- _GIVEN DATA_:
=== Section Start ===
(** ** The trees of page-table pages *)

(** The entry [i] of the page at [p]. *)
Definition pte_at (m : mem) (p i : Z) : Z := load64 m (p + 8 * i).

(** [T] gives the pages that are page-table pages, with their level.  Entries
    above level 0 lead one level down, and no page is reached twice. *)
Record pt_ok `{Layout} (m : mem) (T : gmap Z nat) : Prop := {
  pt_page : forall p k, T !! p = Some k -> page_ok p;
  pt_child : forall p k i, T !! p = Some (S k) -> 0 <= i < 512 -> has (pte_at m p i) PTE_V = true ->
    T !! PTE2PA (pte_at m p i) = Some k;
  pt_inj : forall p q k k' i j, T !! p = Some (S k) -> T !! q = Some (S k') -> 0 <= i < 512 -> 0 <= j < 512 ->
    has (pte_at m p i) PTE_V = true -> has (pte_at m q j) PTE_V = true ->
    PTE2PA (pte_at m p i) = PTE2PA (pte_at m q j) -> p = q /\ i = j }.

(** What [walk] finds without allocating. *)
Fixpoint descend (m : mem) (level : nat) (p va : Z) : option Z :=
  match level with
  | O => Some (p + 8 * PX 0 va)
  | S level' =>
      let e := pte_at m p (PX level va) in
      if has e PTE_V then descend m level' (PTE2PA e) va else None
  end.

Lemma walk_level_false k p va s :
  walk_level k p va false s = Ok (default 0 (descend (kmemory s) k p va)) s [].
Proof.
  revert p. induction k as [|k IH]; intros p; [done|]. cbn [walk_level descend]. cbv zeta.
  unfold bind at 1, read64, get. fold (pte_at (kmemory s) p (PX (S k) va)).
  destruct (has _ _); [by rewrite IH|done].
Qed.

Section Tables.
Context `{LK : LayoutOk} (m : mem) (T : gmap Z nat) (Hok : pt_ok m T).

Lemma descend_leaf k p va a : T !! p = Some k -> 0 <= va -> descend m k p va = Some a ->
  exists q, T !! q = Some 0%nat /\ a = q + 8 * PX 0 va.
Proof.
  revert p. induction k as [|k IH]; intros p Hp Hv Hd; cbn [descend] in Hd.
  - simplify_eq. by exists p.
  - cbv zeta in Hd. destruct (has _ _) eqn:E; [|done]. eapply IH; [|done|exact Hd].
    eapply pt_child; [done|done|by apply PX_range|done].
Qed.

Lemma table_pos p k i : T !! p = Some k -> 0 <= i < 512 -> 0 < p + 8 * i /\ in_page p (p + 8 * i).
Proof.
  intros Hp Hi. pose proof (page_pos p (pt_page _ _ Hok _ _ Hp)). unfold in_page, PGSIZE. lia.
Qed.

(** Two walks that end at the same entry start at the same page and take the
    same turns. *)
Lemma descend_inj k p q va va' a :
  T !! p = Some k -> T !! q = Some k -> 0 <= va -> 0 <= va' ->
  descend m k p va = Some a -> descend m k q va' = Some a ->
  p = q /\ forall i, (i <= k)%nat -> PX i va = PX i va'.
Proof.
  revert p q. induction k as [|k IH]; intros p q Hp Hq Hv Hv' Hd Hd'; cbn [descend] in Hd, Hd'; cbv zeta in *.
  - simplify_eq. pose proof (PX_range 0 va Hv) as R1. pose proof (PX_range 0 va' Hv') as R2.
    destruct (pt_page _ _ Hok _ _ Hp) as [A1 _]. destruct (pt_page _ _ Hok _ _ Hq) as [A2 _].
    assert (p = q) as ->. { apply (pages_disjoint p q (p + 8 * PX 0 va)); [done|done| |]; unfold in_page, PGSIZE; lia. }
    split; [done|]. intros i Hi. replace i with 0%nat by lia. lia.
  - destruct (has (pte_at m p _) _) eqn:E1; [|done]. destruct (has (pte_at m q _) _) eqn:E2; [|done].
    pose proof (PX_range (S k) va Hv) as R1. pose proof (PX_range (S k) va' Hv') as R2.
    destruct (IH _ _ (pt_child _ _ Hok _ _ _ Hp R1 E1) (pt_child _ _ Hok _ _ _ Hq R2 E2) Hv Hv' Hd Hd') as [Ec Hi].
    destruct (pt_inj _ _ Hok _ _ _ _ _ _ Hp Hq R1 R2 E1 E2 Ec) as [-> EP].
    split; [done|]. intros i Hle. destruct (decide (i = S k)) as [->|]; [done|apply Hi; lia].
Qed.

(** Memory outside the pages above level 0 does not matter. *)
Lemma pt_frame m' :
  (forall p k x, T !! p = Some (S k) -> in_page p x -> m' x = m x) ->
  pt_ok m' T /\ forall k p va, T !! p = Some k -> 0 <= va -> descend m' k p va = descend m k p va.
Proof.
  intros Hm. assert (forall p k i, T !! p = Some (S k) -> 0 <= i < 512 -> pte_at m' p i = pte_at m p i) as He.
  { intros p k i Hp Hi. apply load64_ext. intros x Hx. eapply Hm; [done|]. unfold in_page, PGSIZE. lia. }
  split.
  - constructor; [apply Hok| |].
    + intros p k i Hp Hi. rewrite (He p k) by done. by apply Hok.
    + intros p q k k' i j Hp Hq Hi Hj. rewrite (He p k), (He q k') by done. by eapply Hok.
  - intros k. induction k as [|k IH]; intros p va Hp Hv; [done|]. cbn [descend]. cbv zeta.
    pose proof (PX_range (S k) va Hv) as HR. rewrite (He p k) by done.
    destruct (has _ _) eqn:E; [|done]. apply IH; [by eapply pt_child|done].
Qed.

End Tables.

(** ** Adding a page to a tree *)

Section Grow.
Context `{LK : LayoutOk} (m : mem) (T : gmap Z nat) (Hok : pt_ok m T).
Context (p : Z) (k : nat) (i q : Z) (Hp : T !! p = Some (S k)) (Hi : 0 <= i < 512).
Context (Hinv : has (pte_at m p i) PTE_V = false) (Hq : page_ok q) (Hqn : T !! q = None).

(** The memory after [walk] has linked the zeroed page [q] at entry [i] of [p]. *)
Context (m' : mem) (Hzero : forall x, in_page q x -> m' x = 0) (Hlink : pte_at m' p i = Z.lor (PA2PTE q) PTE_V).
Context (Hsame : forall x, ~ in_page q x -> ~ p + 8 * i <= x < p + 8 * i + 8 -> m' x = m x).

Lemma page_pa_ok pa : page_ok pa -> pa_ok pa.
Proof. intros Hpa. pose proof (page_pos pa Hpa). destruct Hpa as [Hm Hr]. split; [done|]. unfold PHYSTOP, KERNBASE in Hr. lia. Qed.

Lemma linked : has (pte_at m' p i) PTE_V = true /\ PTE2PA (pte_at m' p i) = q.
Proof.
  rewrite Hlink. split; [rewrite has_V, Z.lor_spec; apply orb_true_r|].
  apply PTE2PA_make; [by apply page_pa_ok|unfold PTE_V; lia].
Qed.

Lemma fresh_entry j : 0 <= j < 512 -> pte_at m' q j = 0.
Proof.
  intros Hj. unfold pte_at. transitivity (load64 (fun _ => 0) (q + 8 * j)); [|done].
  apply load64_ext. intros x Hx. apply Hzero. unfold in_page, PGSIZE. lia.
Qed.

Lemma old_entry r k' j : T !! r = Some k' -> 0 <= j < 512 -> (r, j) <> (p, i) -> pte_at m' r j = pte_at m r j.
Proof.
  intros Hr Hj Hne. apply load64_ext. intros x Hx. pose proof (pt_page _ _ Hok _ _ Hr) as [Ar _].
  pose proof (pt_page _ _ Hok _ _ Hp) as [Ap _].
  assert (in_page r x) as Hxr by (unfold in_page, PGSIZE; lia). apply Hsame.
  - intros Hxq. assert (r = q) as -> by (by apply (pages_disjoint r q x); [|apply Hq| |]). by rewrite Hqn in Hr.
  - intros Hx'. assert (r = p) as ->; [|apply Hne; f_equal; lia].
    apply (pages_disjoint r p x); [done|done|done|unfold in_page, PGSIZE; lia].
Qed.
=== Section End ===
=== Section Start ===
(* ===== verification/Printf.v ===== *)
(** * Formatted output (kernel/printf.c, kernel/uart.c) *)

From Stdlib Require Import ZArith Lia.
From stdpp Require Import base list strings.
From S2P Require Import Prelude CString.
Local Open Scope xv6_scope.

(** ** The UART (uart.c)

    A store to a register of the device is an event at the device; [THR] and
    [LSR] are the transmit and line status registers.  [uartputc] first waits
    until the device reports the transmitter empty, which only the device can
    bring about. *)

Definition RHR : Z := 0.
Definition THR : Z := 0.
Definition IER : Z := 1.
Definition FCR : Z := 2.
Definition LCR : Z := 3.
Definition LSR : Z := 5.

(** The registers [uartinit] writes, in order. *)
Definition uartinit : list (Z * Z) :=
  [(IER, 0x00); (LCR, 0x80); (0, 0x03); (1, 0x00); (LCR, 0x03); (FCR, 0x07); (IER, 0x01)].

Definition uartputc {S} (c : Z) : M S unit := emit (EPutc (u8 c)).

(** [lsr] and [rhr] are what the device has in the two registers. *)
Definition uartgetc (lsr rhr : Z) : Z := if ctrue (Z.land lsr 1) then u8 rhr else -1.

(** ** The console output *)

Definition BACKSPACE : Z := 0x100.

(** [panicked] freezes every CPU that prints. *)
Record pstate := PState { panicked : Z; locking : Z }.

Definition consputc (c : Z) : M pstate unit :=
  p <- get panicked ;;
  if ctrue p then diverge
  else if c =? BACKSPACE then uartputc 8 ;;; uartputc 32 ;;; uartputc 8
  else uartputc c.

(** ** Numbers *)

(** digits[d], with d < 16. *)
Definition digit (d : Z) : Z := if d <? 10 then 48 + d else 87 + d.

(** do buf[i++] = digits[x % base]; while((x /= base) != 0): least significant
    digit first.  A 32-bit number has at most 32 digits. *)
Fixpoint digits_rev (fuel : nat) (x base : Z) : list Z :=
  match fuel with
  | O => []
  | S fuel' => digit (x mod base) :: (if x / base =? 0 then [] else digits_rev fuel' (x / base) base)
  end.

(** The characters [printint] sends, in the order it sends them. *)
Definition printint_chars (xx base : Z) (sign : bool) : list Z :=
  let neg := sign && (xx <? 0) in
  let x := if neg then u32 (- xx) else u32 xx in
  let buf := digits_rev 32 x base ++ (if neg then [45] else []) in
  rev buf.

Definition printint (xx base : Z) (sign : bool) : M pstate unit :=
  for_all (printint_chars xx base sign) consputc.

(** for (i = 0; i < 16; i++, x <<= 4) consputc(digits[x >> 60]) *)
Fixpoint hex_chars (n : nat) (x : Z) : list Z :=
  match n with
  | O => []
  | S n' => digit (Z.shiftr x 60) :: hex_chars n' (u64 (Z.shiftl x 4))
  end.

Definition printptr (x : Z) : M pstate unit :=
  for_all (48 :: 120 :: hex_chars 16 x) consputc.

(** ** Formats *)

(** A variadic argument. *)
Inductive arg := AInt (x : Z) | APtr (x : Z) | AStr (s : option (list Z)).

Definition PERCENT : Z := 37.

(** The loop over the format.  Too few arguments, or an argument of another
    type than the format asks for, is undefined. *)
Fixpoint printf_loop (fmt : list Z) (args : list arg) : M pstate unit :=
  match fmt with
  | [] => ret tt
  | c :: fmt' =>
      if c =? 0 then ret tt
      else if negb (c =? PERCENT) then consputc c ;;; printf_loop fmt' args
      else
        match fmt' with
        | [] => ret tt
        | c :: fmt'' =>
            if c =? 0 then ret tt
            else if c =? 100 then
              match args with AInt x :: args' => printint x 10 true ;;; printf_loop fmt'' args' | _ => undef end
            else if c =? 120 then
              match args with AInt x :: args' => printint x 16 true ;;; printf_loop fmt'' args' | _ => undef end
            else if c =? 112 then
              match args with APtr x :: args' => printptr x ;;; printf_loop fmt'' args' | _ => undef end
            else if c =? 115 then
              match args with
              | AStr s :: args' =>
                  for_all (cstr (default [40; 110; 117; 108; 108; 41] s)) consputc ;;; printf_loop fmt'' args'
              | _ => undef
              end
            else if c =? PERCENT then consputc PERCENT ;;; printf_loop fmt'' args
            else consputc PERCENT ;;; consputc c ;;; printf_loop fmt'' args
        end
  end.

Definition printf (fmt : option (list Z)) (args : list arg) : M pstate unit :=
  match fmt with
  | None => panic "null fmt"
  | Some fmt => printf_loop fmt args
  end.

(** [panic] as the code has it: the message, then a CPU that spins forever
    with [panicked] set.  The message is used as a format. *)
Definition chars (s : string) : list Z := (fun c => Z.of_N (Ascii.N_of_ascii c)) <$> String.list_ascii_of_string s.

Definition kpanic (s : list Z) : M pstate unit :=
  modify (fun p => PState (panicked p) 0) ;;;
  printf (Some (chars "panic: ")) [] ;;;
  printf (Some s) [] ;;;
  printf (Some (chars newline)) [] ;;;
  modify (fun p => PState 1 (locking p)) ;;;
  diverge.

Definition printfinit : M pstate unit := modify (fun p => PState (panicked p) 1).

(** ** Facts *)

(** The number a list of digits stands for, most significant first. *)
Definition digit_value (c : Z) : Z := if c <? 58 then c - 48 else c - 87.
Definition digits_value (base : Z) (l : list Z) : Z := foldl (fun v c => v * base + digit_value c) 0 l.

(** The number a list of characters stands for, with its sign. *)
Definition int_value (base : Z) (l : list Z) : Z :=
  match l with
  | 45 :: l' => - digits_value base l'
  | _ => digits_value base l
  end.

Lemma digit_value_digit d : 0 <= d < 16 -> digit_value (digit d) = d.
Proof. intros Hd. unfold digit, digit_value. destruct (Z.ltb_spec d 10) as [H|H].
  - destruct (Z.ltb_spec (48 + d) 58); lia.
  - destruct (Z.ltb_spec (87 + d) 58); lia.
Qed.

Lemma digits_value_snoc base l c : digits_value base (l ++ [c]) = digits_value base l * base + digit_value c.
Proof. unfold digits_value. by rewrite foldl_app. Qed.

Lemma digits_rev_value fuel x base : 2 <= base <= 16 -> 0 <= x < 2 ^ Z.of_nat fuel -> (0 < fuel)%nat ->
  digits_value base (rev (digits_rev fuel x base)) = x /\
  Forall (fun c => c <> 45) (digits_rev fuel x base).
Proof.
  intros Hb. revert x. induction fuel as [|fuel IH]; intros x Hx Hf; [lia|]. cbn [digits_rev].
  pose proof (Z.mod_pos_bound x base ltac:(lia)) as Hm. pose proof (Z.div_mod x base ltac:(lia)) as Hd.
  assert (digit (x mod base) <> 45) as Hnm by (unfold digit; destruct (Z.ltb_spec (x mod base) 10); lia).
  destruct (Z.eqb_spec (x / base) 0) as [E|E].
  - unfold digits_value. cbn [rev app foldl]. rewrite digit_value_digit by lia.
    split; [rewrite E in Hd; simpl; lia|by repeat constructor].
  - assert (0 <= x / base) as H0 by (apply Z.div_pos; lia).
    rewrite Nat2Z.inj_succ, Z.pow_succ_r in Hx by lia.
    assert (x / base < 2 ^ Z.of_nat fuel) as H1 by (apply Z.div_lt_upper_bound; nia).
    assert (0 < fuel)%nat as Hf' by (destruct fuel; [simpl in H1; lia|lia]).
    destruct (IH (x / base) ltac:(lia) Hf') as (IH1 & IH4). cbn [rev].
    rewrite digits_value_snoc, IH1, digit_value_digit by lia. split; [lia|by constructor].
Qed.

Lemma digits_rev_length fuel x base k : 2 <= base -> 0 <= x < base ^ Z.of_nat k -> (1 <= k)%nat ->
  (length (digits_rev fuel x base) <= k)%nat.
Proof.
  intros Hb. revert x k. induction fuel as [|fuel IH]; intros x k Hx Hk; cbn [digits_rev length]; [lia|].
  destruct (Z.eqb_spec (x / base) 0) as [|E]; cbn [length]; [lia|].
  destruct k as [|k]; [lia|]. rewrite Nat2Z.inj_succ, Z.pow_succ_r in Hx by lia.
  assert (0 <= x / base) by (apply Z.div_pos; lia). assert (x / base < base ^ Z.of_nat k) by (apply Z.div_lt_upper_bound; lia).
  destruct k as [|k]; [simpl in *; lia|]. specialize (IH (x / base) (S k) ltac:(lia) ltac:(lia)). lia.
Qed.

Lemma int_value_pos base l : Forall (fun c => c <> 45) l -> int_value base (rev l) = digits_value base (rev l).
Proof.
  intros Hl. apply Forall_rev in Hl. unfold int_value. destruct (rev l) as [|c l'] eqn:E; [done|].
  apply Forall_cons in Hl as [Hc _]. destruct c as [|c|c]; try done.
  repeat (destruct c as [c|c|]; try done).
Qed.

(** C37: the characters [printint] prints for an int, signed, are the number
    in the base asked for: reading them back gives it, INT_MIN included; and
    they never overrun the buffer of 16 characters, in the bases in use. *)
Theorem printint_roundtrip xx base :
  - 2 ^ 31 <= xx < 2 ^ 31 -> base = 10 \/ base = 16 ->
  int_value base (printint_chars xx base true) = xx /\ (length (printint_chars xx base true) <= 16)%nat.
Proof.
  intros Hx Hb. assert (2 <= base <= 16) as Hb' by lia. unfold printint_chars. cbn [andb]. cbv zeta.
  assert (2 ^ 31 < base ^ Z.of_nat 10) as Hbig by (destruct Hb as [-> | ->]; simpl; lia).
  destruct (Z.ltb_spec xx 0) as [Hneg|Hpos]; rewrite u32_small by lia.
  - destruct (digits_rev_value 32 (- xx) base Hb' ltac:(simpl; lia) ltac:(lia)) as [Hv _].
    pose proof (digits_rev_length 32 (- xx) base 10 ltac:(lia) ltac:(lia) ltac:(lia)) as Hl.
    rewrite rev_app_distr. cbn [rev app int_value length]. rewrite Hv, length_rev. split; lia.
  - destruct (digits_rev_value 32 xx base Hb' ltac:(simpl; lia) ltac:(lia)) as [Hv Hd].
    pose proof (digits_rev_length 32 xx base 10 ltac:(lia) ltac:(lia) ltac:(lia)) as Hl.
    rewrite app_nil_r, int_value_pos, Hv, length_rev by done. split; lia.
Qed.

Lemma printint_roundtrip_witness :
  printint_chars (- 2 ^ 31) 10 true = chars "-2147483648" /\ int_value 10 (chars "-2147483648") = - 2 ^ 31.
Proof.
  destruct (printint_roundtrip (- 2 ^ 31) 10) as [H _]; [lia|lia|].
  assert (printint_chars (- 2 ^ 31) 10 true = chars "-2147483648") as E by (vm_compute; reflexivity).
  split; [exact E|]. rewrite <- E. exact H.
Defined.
=== Section End ===
- _TASK DESCRIPTION_: Return, from the material above, every line with the word "bool".

- _RESULT OF THE TASK_:
Definition printint_chars (xx base : Z) (sign : bool) : list Z :=
Definition printint (xx base : Z) (sign : bool) : M pstate unit :=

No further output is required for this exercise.